====== EXERCISE DATA ======

(* ===== verification/PreprocessSound.v ===== *)
(** * The preprocessor implements its semantics

    One turn of the loop of [preprocess_aux] for each rule of [run], and the
    simulation: a text that the rules preprocess is preprocessed by the code, with
    the same output and no error, with fuel for the nesting depth. *)

From S2P Require Import Prelude Reader Ast Preprocess PreprocessSpec.
From S2P Require LibC Strings Lex.

Local Open Scope Z_scope.
Local Notation "'text' s" := (Lex.bytes_of s%string) (at level 10, s at level 9).

(** ** The character loop implements the semantics *)

Lemma loop_st_S {S A R} n (body : A -> st S (A + R)) a s :
  loop_st (Datatypes.S n) body a s =
  match body a s with
  | Ok (inl a', s') => loop_st n body a' s'
  | Ok (inr r, s') => Ok (r, s')
  | Stop e => Stop e
  end.
Proof.
  destruct (body a s) as [[[a'|r] s']|e] eqn:E; [by apply loop_st_next | by apply loop_st_done | by apply loop_st_stop].
Qed.

Section Sound.
Context (map_file : string -> option (list Z)) (file_exists : string -> bool)
  (parse_expr : list Lex.SourceToken -> option ASTExpr) (include_dirs : list string).

Abbreviation aux := (preprocess_aux map_file file_exists parse_expr include_dirs).
Abbreviation body rec := (aux_body map_file file_exists parse_expr include_dirs rec).
Abbreviation token rec := (next_token map_file file_exists parse_expr include_dirs rec).
Abbreviation run := (run map_file file_exists include_dirs).

(** The rest of the loop, from the middle of a turn for [Token]. *)
Definition exec (rec : pp bool) (ph : phase) (k : nat) : pp bool :=
  match ph with
  | Start => loop_st (S k) (body rec) tt
  | Token => okay ← token rec; if (okay : bool) then loop_st k (body rec) tt else mret false
  end.

Lemma exec_token rec k p p' : token rec p = Ok (true, p') -> exec rec Token (S k) p = exec rec Start k p'.
Proof. intros E. cbn. by rewrite (st_bind_run _ _ _ _ _ E). Qed.

Lemma exec_start rec k p p' : at_end (pp_reader p) = false -> skip_before_token p = Ok (true, p') ->
  exec rec Start k p = exec rec Token k p'.
Proof.
  intros He E. cbn [exec]. rewrite loop_st_S. unfold aux_body.
  rewrite (st_bind_run the_reader _ p (pp_reader p) p) by done. rewrite He.
  rewrite (st_bind_run _ _ _ _ _ E). cbn [negb]. unfold mbind, st_bind.
  by destruct (token rec p') as [[[] s]|e].
Qed.

(** The turns a text needs at most. *)
Definition cost (ph : phase) (l : list Z) : nat :=
  match ph with Start => length l | Token => Nat.max 1 (length l) end.

(** The loop gets from the text [l] to [l']. *)
Definition reaches (rec : pp bool) ph p l ph' p' l' : Prop :=
  forall k, (cost ph l <= k)%nat -> exists k', exec rec ph k p = exec rec ph' k' p' /\ (cost ph' l' <= k')%nat.

Lemma reaches_trans rec ph1 p1 l1 ph2 p2 l2 ph3 p3 l3 :
  reaches rec ph1 p1 l1 ph2 p2 l2 -> reaches rec ph2 p2 l2 ph3 p3 l3 -> reaches rec ph1 p1 l1 ph3 p3 l3.
Proof.
  intros H1 H2 k Hk. destruct (H1 k Hk) as (k1 & -> & Hk1). by apply H2.
Qed.
Lemma reaches_token rec p l p' l' : token rec p = Ok (true, p') -> (length l' < length l)%nat ->
  reaches rec Token p l Start p' l'.
Proof.
  intros E Hl k Hk. cbn in Hk. destruct k as [|k]; [lia |]. exists k. split; [by apply exec_token | cbn; lia].
Qed.
Lemma reaches_start rec p l p' l' : at_end (pp_reader p) = false -> skip_before_token p = Ok (true, p') ->
  (cost Token l' <= length l)%nat -> reaches rec Start p l Token p' l'.
Proof. intros He E Hl k Hk. exists k. split; [by apply exec_start | cbn in *; lia]. Qed.

(** [m] preprocesses the whole of the text. *)
Definition completes (m : pp bool) fn ms ps st v sol ms' st' out (n : nat) : Prop :=
  forall p, sees p fn ms ps st v sol -> macro_depth p + Z.of_nat n < 2 ^ 32 -> 0 <= macro_depth p ->
  exists p', m p = Ok (true, p') /\ macro_env p' = ms' /\ curr_macro_params p' = ps /\ pp_scope_stack p' = st' /\
    out_freed p' = false /\ grows p p' out.

Lemma sees_string p fn ms ps st l sol v ps' : sees p fn ms ps st l sol -> text_ok v ->
  sees (set_reader (set_stack (set_adjustments (set_params p ps') []) [])
          (set_stderr (reader_init v [] false (Some "??"%string)) (stderr (pp_reader p))))
    name_of_strings ms ps' [] v false.
Proof.
  intros [] []. constructor; try done. exists [], false. split; [| done]. by repeat constructor.
Qed.

Lemma preprocess_string_run rec p fn ms ps st l sol v out n : text_ok v ->
  completes rec name_of_strings ms ps [] v false ms [] out n ->
  sees p fn ms ps st l sol -> macro_depth p + Z.of_nat n < 2 ^ 32 -> 0 <= macro_depth p ->
  exists p', preprocess_string rec (Some v) p = Ok (true, p') /\ sees p' fn ms ps st l sol /\ grows p p' out.
Proof.
  intros Hv Hc S Hd Hd0. pose proof (sees_string _ _ _ _ _ _ _ _ ps S Hv) as S0.
  replace (set_params p ps) with p in S0 by (destruct p, S; cbn in *; by subst).
  destruct (Hc _ S0 Hd Hd0) as (p1 & E & E1 & E2 & E3 & E4 & [G1 G2 G3]). cbn in G1, G2, G3.
  eexists. split; [| split].
  - unfold preprocess_string. eapply run_bind; [done |]. eapply run_bind; [done |]. eapply run_bind; [done |].
    eapply run_bind.
    { unfold with_reader. eapply run_bind; [done |]. eapply run_bind; [done |]. eapply run_bind; [exact E |].
      eapply run_bind; done. }
    eapply run_bind; done.
  - destruct S as [(pre & s & C & Es) ? ? ? ? ?]. constructor; cbn; try done. exists pre, s. split; [| done].
    rewrite G3. destruct (pp_reader p). exact C.
  - constructor; cbn; done.
Qed.

(** *** Tokens *)

Lemma token_literal rec q b p fn ms ps st l sol : q = 34 \/ q = 39 -> literal_text q b ->
  sees p fn ms ps st (q :: b ++ q :: l) sol ->
  exists p', token rec p = Ok (true, p') /\ sees p' fn ms ps st l false /\ grows p p' (q :: b ++ [q]).
Proof.
  intros Hq Hb S. destruct (sees_cursor _ _ _ _ _ _ _ S) as (pre & s & C & _).
  pose proof (cur_read_char C) as A. reads A.
  destruct (read_literal q b r pre l _ Hq Hb C0) as (r1 & E1 & C1 & T1).
  set (p1 := set_reader (set_reader p r) r1).
  assert (S1 : sees p1 fn ms ps st l false) by (subst p1; eapply (sees_move (p := set_reader p r)); [by eapply sees_move | done | done]).
  exists (set_out p1 (out_chars p1 ++ q :: b ++ [q]) false). split; [| split; [by apply sees_append |]].
  - unfold next_token. eapply run_bind; [done |]. eapply run_bind; [by apply pp_reader_run |].
    rewrite !(i8_eqb_ascii q) by (by eapply cur_byte || lia).
    replace ((q =? 39) || (q =? 34)) with true by (destruct Hq; by subst).
    rewrite i8_ascii by lia. eapply run_bind; [by apply (pp_reader_run _ (set_reader p r)) |].
    eapply run_bind; [apply append_out_run; apply S | done].
  - constructor; cbn; [done | done |]. destruct T, T1; naive_solver congruence.
Qed.
Lemma token_char rec c p fn ms ps st l sol : ordinary c -> sees p fn ms ps st (c :: l) sol ->
  exists p', token rec p = Ok (true, p') /\ sees p' fn ms ps st l (c =? 10) /\ grows p p' [c].
Proof.
  intros (N1 & N2 & N3 & N4 & N5) S. destruct (sees_cursor _ _ _ _ _ _ _ S) as (pre & s & C & _).
  pose proof (cur_byte C) as B. pose proof (cur_read_char C) as A. reads A.
  exists (set_out (set_reader p r) (out_chars p ++ [c]) false). split; [| split].
  - unfold next_token. eapply run_bind; [done |]. eapply run_bind; [by apply pp_reader_run |].
    rewrite !(i8_eqb_ascii c) by (done || lia). rewrite initial_ident_char_i8, N5 by done.
    destruct (Z.eqb_spec c 39), (Z.eqb_spec c 34), (Z.eqb_spec c 35); try done. cbn [orb].
    destruct (Z.eqb_spec (i8 c) EOF) as [E'|].
    { apply (f_equal u8) in E'. rewrite Lex.u8_i8 in E' by done. done. }
    rewrite Lex.u8_i8 by done. eapply run_bind; [apply append_out_run; apply S | done].
  - apply sees_append. by eapply sees_move.
  - constructor; cbn; [done | done | apply T].
Qed.

Lemma is_name_first x : is_name x -> exists c s, x = c :: s /\ initial_ident_char c = true /\
  Forall (fun c => ident_char c = true) s.
Proof. destruct x as [|c s]; [done |]. intros []. by exists c, s. Qed.

Lemma initial_ident_not c d : initial_ident_char c = true -> initial_ident_char d = false -> (c =? d) = false.
Proof. intros H1 H2. destruct (Z.eqb_spec c d); [congruence | done]. Qed.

======

Please count the lines in the records that hold the string "option", and give the number alone.

2